* GIVEN RECORDS:
(** The last node before the end is what the end points back at. *)
Lemma chain_snoc nx pv a l x z : chain nx pv a (l ++ [x]) z → pv z = x ∧ chain nx pv a l x.
Proof. intros [H [_ Hp]]%chain_app. done. Qed.

Lemma chain_first nx pv a l z : chain nx pv a l z → nx a = hd z l.
Proof. destruct l; simpl; tauto. Qed.
Lemma chain_last nx pv a l z : chain nx pv a l z → pv z = default a (last l).
Proof.
  destruct l as [|x l _] using rev_ind; [simpl; tauto|]. intros [H _]%chain_snoc. by rewrite last_snoc.
Qed.

(** Taking a node out. *)
Lemma chain_remove nx pv a l1 x l2 z :
  NoDup (l1 ++ x :: l2) → a ∉ l1 ++ x :: l2 → z ∉ l1 ++ x :: l2 → chain nx pv a (l1 ++ x :: l2) z →
  chain (fupd (pv x) (nx x) nx) (fupd (nx x) (pv x) pv) a (l1 ++ l2) z.
Proof.
  intros Hnd Ha Hz [H1 H2]%chain_app.
  assert (pv x = default a (last l1)) as Hpx by (by apply chain_last in H1).
  assert (nx x = hd z l2) as Hnx by (by apply chain_first in H2).
  apply NoDup_app in Hnd as (Hd1 & Hd12 & [Hx2 Hd2]%NoDup_cons).
  destruct l1 as [|p l1 _] using rev_ind.
  - simpl in *. rewrite Hpx. destruct l2 as [|y l2]; simpl in *; rewrite ?Hnx, ?fupd_eq.
    + done.
    + destruct H2 as (_ & _ & H2). split_and!; [done|done|]. apply chain_ext with nx pv; [| |done].
      * intros w Hw. apply fupd_ne. set_solver.
      * intros w Hw. apply fupd_ne. intros ->. apply NoDup_cons in Hd2 as [? _]. set_solver.
  - rewrite last_snoc in Hpx. simpl in Hpx. rewrite <- app_assoc. simpl. apply chain_snoc in H1 as [_ H1].
    rewrite Hpx. apply chain_app. split.
    + apply chain_ext with nx pv; [| |done].
      * intros w Hw. apply fupd_ne. intros ->. destruct Hw as [->|Hw]; [set_solver|].
        apply NoDup_app in Hd1 as (_ & Hd1 & _). set_solver.
      * intros w Hw. apply fupd_ne. rewrite Hnx. destruct l2 as [|y l2]; set_solver.
    + destruct l2 as [|y l2]; simpl in *; rewrite Hnx, ?fupd_eq; [done|].
      destruct H2 as (_ & _ & H2). split_and!; [done|done|]. apply chain_ext with nx pv; [| |done].
      * intros w Hw. apply fupd_ne. set_solver.
      * intros w Hw. apply fupd_ne. intros ->. apply NoDup_cons in Hd2 as [? _]. set_solver.
Qed.

(** Putting a node in front. *)
Lemma chain_cons nx pv a x l z :
  NoDup l → x ∉ l → a ∉ l → z ∉ l → x ≠ a → x ≠ z → chain nx pv a l z →
  chain (fupd a x (fupd x (nx a) nx)) (fupd (nx a) x (fupd x a pv)) a (x :: l) z.
Proof.
  intros Hnd Hx Ha Hz Hxa Hxz Hc. pose proof (chain_first _ _ _ _ _ Hc) as Hn. simpl.
  rewrite fupd_eq. split_and!; [done| |].
  - rewrite fupd_ne by (rewrite Hn; destruct l; set_solver). by rewrite fupd_eq.
  - destruct l as [|y l]; simpl in *; rewrite Hn in *.
    + rewrite fupd_ne by done. by rewrite !fupd_eq.
    + rewrite (fupd_ne a) by done. rewrite !fupd_eq. destruct Hc as (_ & _ & Hc). split_and!; [done|done|].
      apply chain_ext with nx pv; [| |done].
      * intros w Hw. rewrite !fupd_ne by set_solver. done.
      * intros w Hw. apply NoDup_cons in Hnd as [? _]. rewrite !fupd_ne by set_solver. done.
Qed.

(** ** The cache as a set of blocks

    For the blocks of one device: what a block contains as the system sees it,
    how many users its buffer has, its lock, and how many buffers are unused. *)

Section cache.
Variable dev : Z.

Definition holds (s : kst) (i n : Z) : Prop :=
  0 ≤ i < NBUF ∧ b_dev (buf_at i s) = dev ∧ b_blockno (buf_at i s) = n.

Definition cached (s : kst) (n : Z) : option Z :=
  snd <$> list_find (λ i, b_dev (buf_at i s) = dev ∧ b_blockno (buf_at i s) = n) (seqZ 0 NBUF).

(** The contents of a block: in its buffer, or else on the disk. *)
Definition blk (s : kst) (n : Z) : list Z :=
  match cached s n with
  | Some i => if b_valid (buf_at i s) =? 0 then d_block (s_disk s) n else b_data (buf_at i s)
  | None => d_block (s_disk s) n
  end.
Definition ref (s : kst) (n : Z) : Z :=
  match cached s n with Some i => b_refcnt (buf_at i s) | None => 0 end.
(** The pid of the process that holds its buffer, if any. *)
Definition owner (s : kst) (n : Z) : option Z :=
  match cached s n with
  | Some i => let k := b_lock (buf_at i s) in if sl_locked k =? 0 then None else Some (sl_pid k)
  | None => None
  end.
Definition unused (s : kst) : list Z := filter (λ i, b_refcnt (buf_at i s) = 0) (seqZ 0 NBUF).
Definition free (s : kst) : Z := Z.of_nat (length (unused s)).

Definition nxt (s : kst) (i : Z) : Z := b_next (buf_at i s).
Definition prv (s : kst) (i : Z) : Z := b_prev (buf_at i s).

(** The invariant; [l] are the buffers in the order of the ring.  A buffer that
    nobody uses has what the disk has, if it has anything. *)
Record cache_ok (s : kst) (l : list Z) : Prop := {
  co_ring : chain (nxt s) (prv s) HEAD l HEAD;
  co_perm : l ≡ₚ seqZ 0 NBUF;
  co_lock : bc_lock (s_bcache s) = false;
  co_in i : 0 ≤ i ≤ NBUF → is_Some (bc_buf (s_bcache s) !! i);
  co_lk i : 0 ≤ i < NBUF → sl_lk (b_lock (buf_at i s)) = false;
  co_ref i : 0 ≤ i < NBUF → 0 ≤ b_refcnt (buf_at i s) < 2 ^ 31;
  co_held i : 0 ≤ i < NBUF → sl_locked (b_lock (buf_at i s)) ≠ 0 → 0 < b_refcnt (buf_at i s);
  co_uniq i j n : holds s i n → holds s j n → i = j;
  co_clean i n : holds s i n → b_refcnt (buf_at i s) = 0 → b_valid (buf_at i s) ≠ 0 →
    b_data (buf_at i s) = d_block (s_disk s) n;
}.

Lemma cached_holds s n i : cached s n = Some i → holds s i n.
Proof.
  unfold cached. intros Hf. apply fmap_Some in Hf as ([k j] & Hf & ->). simpl.
  apply list_find_Some in Hf as (Hk & [Hd Hb] & _). apply lookup_seqZ in Hk. unfold holds. split_and!; try done; lia.
Qed.

Lemma holds_cached s l n i : cache_ok s l → holds s i n → cached s n = Some i.
Proof.
  intros Hok Hh. destruct (cached s n) as [j|] eqn:E.
  - f_equal. apply (co_uniq _ _ Hok j i n); [by apply cached_holds|done].
  - unfold cached in E. apply fmap_None, list_find_None in E. destruct Hh as (Hi & Hd & Hb).
    rewrite Forall_forall in E. exfalso. apply (E i); [apply elem_of_seqZ; lia|done].
Qed.

Lemma cached_None s l n : cache_ok s l → cached s n = None → ∀ i, ¬ holds s i n.
Proof. intros Hok E i Hh. rewrite (holds_cached s l n i Hok Hh) in E. done. Qed.

(** *** Changes to one buffer *)

Lemma buf_at_upd i j g s : buf_at j (upd_buf i g s) = if decide (j = i) then g (buf_at i s) else buf_at j s.
Proof. case_decide; [subst; apply buf_at_upd_eq|by apply buf_at_upd_ne]. Qed.

(** What the new buffer must satisfy. *)
Record buf_ok (s : kst) (x : buf) : Prop := {
  bo_lk : sl_lk (b_lock x) = false;
  bo_ref : 0 ≤ b_refcnt x < 2 ^ 31;
  bo_held : sl_locked (b_lock x) ≠ 0 → 0 < b_refcnt x;
  bo_clean : b_dev x = dev → b_refcnt x = 0 → b_valid x ≠ 0 → b_data x = d_block (s_disk s) (b_blockno x);
}.

Lemma co_buf s l i : cache_ok s l → 0 ≤ i < NBUF → buf_ok s (buf_at i s).
Proof.
  intros Hok Hi. constructor; [by apply Hok|by apply Hok|by apply Hok|].
  intros Hd. apply Hok. done.
Qed.

(** *** Assigning a buffer *)

Lemma filter_change {A} (P Q : A → Prop) `{∀ x, Decision (P x)} `{∀ x, Decision (Q x)} (i : A) (l : list A) :
  NoDup l → i ∈ l → (∀ j, j ≠ i → P j ↔ Q j) →
  (length (filter Q l) + (if decide (P i) then 1 else 0) =
   length (filter P l) + (if decide (Q i) then 1 else 0))%nat.
Proof.
  intros Hnd Hi Hpq. induction Hnd as [|x l Hx Hnd IH]; [by apply elem_of_nil in Hi|].
  rewrite !filter_cons. apply elem_of_cons in Hi as [<-|Hi].
  - assert (filter Q l = filter P l) as ->.
    { clear IH Hnd. induction l as [|y l IH]; [done|]. apply not_elem_of_cons in Hx as [Hy Hx]. rewrite !filter_cons.
      rewrite IH by done. pose proof (Hpq y (not_eq_sym Hy)). repeat case_decide; tauto || done. }
    repeat case_decide; simpl; lia.
  - assert (x ≠ i) as Hne by (by intros ->). specialize (IH Hi). pose proof (Hpq x Hne).
    repeat case_decide; simpl; try lia; tauto.
Qed.

(** Buffer [i] becomes [x], which holds block [n]; the block it held before, if
    another one, was not in use. *)
Record assigns (s : kst) (i n : Z) (x : buf) : Prop := {
  as_range : 0 ≤ i < NBUF;
  as_next : b_next x = b_next (buf_at i s);
  as_prev : b_prev x = b_prev (buf_at i s);
  as_dev : b_dev x = dev;
  as_blockno : b_blockno x = n;
  as_only j : holds s j n → j = i;
  as_evict m : holds s i m → m ≠ n → b_refcnt (buf_at i s) = 0;
  as_ok : buf_ok s x;
}.

Definition zero (x : Z) : Z := if x =? 0 then 1 else 0.

Lemma assign_holds s i n x j m : assigns s i n x →
  holds (upd_buf i (λ _, x) s) j m ↔ (j = i ∧ m = n) ∨ (j ≠ i ∧ holds s j m).
Proof.
  intros [Hr _ _ Hd Hb _ _ _]. unfold holds. rewrite buf_at_upd. case_decide as E.
  - subst j. rewrite Hd, Hb. naive_solver.
  - naive_solver.
Qed.

Lemma assign_ok s l i n x : cache_ok s l → assigns s i n x → cache_ok (upd_buf i (λ _, x) s) l.
Proof.
  intros Hok Ha. pose proof Ha as [Hr Hnx Hpv Hd Hb Ho He Hx]. constructor.
  - apply chain_ext with (nxt s) (prv s); [..|apply Hok]; intros j _; unfold nxt, prv; rewrite buf_at_upd;
      case_decide; congruence.
  - apply Hok.
  - apply Hok.
  - intros j Hj. simpl. destruct (decide (j = i)) as [->|]; [by rewrite lookup_insert_eq|].
    rewrite lookup_insert_ne by done. by apply Hok.
  - intros j Hj. rewrite buf_at_upd. case_decide; [apply Hx|by apply Hok].
  - intros j Hj. rewrite buf_at_upd. case_decide; [apply Hx|by apply Hok].
  - intros j Hj. rewrite buf_at_upd. case_decide; [apply Hx|by apply Hok].
  - intros j k m Hj%(assign_holds s i n x j m Ha) Hk%(assign_holds s i n x k m Ha).
    destruct Hj as [[-> ->]|[Hj Hhj]], Hk as [[-> ?]|[Hk Hhk]]; try done; subst.
    + symmetry. by apply Ho.
    + by apply Ho.
    + by apply (co_uniq _ _ Hok j k m).
  - intros j m Hj%(assign_holds s i n x j m Ha). rewrite buf_at_upd. case_decide as E.
    + destruct Hj as [[_ ->]|[? _]]; [|done]. rewrite <- Hb. by apply Hx.
    + destruct Hj as [[? _]|[_ Hj]]; [done|]. by apply Hok.
Qed.

Lemma assign_cached s l i n x m : cache_ok s l → assigns s i n x →
  cached (upd_buf i (λ _, x) s) m =
    if decide (m = n) then Some i else if decide (cached s m = Some i) then None else cached s m.
Proof.
  intros Hok Ha. pose proof (assign_ok s l i n x Hok Ha) as Hok'. case_decide as E.
  - subst m. apply (holds_cached _ l _ _ Hok'), (assign_holds s i n x i n Ha). by left.
  - case_decide as Ei.
    + destruct (cached (upd_buf i (λ _, x) s) m) as [j|] eqn:Ej; [|done].
      apply cached_holds, (assign_holds s i n x j m Ha) in Ej as [[_ ?]|[Hne Hh]]; [done|].
      apply (holds_cached s l _ _ Hok) in Hh. congruence.
    + destruct (cached s m) as [j|] eqn:Ej.
      * apply (holds_cached _ l _ _ Hok'), (assign_holds s i n x j m Ha). right. split; [congruence|by apply cached_holds].
      * destruct (cached (upd_buf i (λ _, x) s) m) as [j|] eqn:Ej'; [|done].
        apply cached_holds, (assign_holds s i n x j m Ha) in Ej' as [[_ ?]|[Hne Hh]]; [done|].
        by apply (cached_None s l m Hok Ej) in Hh.
Qed.

(** The assignment in the client's terms. *)
Lemma assign_view s l i n x : cache_ok s l → assigns s i n x →
  let s' := upd_buf i (λ _, x) s in
  blk s' n = (if b_valid x =? 0 then d_block (s_disk s) n else b_data x) ∧ ref s' n = b_refcnt x ∧
  owner s' n = (if sl_locked (b_lock x) =? 0 then None else Some (sl_pid (b_lock x))) ∧
  (∀ m, m ≠ n → blk s' m = blk s m ∧ ref s' m = ref s m ∧ owner s' m = owner s m) ∧
  free s' = free s + zero (b_refcnt x) - zero (b_refcnt (buf_at i s)).
Proof.
  intros Hok Ha s'. assert (∀ m, cached s' m = _) as Hc by (intros m; apply (assign_cached s l i n x m Hok Ha)).
  assert (buf_at i s' = x) as Hbi by apply buf_at_upd_eq.
  unfold blk, ref, owner. rewrite !(Hc n), !decide_True, Hbi by done. split_and!; try done.
  - intros m Hm. rewrite !(Hc m), !(decide_False (P := m = n)) by done. case_decide as Ei.
    + rewrite Ei. apply cached_holds in Ei as Hh. pose proof (as_evict _ _ _ _ Ha m Hh Hm) as Hz.
      rewrite Hz. split_and!; [|done|].
      * destruct (b_valid (buf_at i s) =? 0) eqn:Ev; [done|]. symmetry. apply (co_clean _ _ Hok i m Hh Hz). lia.
      * destruct (_ =? 0) eqn:El; [done|]. pose proof (co_held _ _ Hok i (as_range _ _ _ _ Ha)). lia.
    + destruct (cached s m) as [j|] eqn:Ej; [|done]. unfold s'. rewrite !buf_at_upd_ne by congruence. done.
  - unfold free, unused. pose proof (filter_change (λ j, b_refcnt (buf_at j s) = 0) (λ j, b_refcnt (buf_at j s') = 0)
      i (seqZ 0 NBUF) (NoDup_seqZ _ _)) as Hf.
    cbv beta in Hf. rewrite Hbi in Hf. specialize (Hf ltac:(apply elem_of_seqZ; pose proof (as_range _ _ _ _ Ha); lia)).
    specialize (Hf ltac:(intros j Hj; unfold s'; by rewrite buf_at_upd_ne)).
    unfold zero. destruct (Z.eqb_spec (b_refcnt x) 0), (Z.eqb_spec (b_refcnt (buf_at i s)) 0); repeat case_decide; try done; lia.
Qed.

* PROBLEM TO SOLVE: Reproduce exactly the entries above, limited to the lines from the one with "rewrite Hpx. apply chain_app. split." through the one with "Hc). split_and!; [done|done|].", both included.

* EXERCISE RESULT:
    rewrite Hpx. apply chain_app. split.
    + apply chain_ext with nx pv; [| |done].
      * intros w Hw. apply fupd_ne. intros ->. destruct Hw as [->|Hw]; [set_solver|].
        apply NoDup_app in Hd1 as (_ & Hd1 & _). set_solver.
      * intros w Hw. apply fupd_ne. rewrite Hnx. destruct l2 as [|y l2]; set_solver.
    + destruct l2 as [|y l2]; simpl in *; rewrite Hnx, ?fupd_eq; [done|].
      destruct H2 as (_ & _ & H2). split_and!; [done|done|]. apply chain_ext with nx pv; [| |done].
      * intros w Hw. apply fupd_ne. set_solver.
      * intros w Hw. apply fupd_ne. intros ->. apply NoDup_cons in Hd2 as [? _]. set_solver.
Qed.

(** Putting a node in front. *)
Lemma chain_cons nx pv a x l z :
  NoDup l → x ∉ l → a ∉ l → z ∉ l → x ≠ a → x ≠ z → chain nx pv a l z →
  chain (fupd a x (fupd x (nx a) nx)) (fupd (nx a) x (fupd x a pv)) a (x :: l) z.
Proof.
  intros Hnd Hx Ha Hz Hxa Hxz Hc. pose proof (chain_first _ _ _ _ _ Hc) as Hn. simpl.
  rewrite fupd_eq. split_and!; [done| |].
  - rewrite fupd_ne by (rewrite Hn; destruct l; set_solver). by rewrite fupd_eq.
  - destruct l as [|y l]; simpl in *; rewrite Hn in *.
    + rewrite fupd_ne by done. by rewrite !fupd_eq.
    + rewrite (fupd_ne a) by done. rewrite !fupd_eq. destruct Hc as (_ & _ & Hc). split_and!; [done|done|].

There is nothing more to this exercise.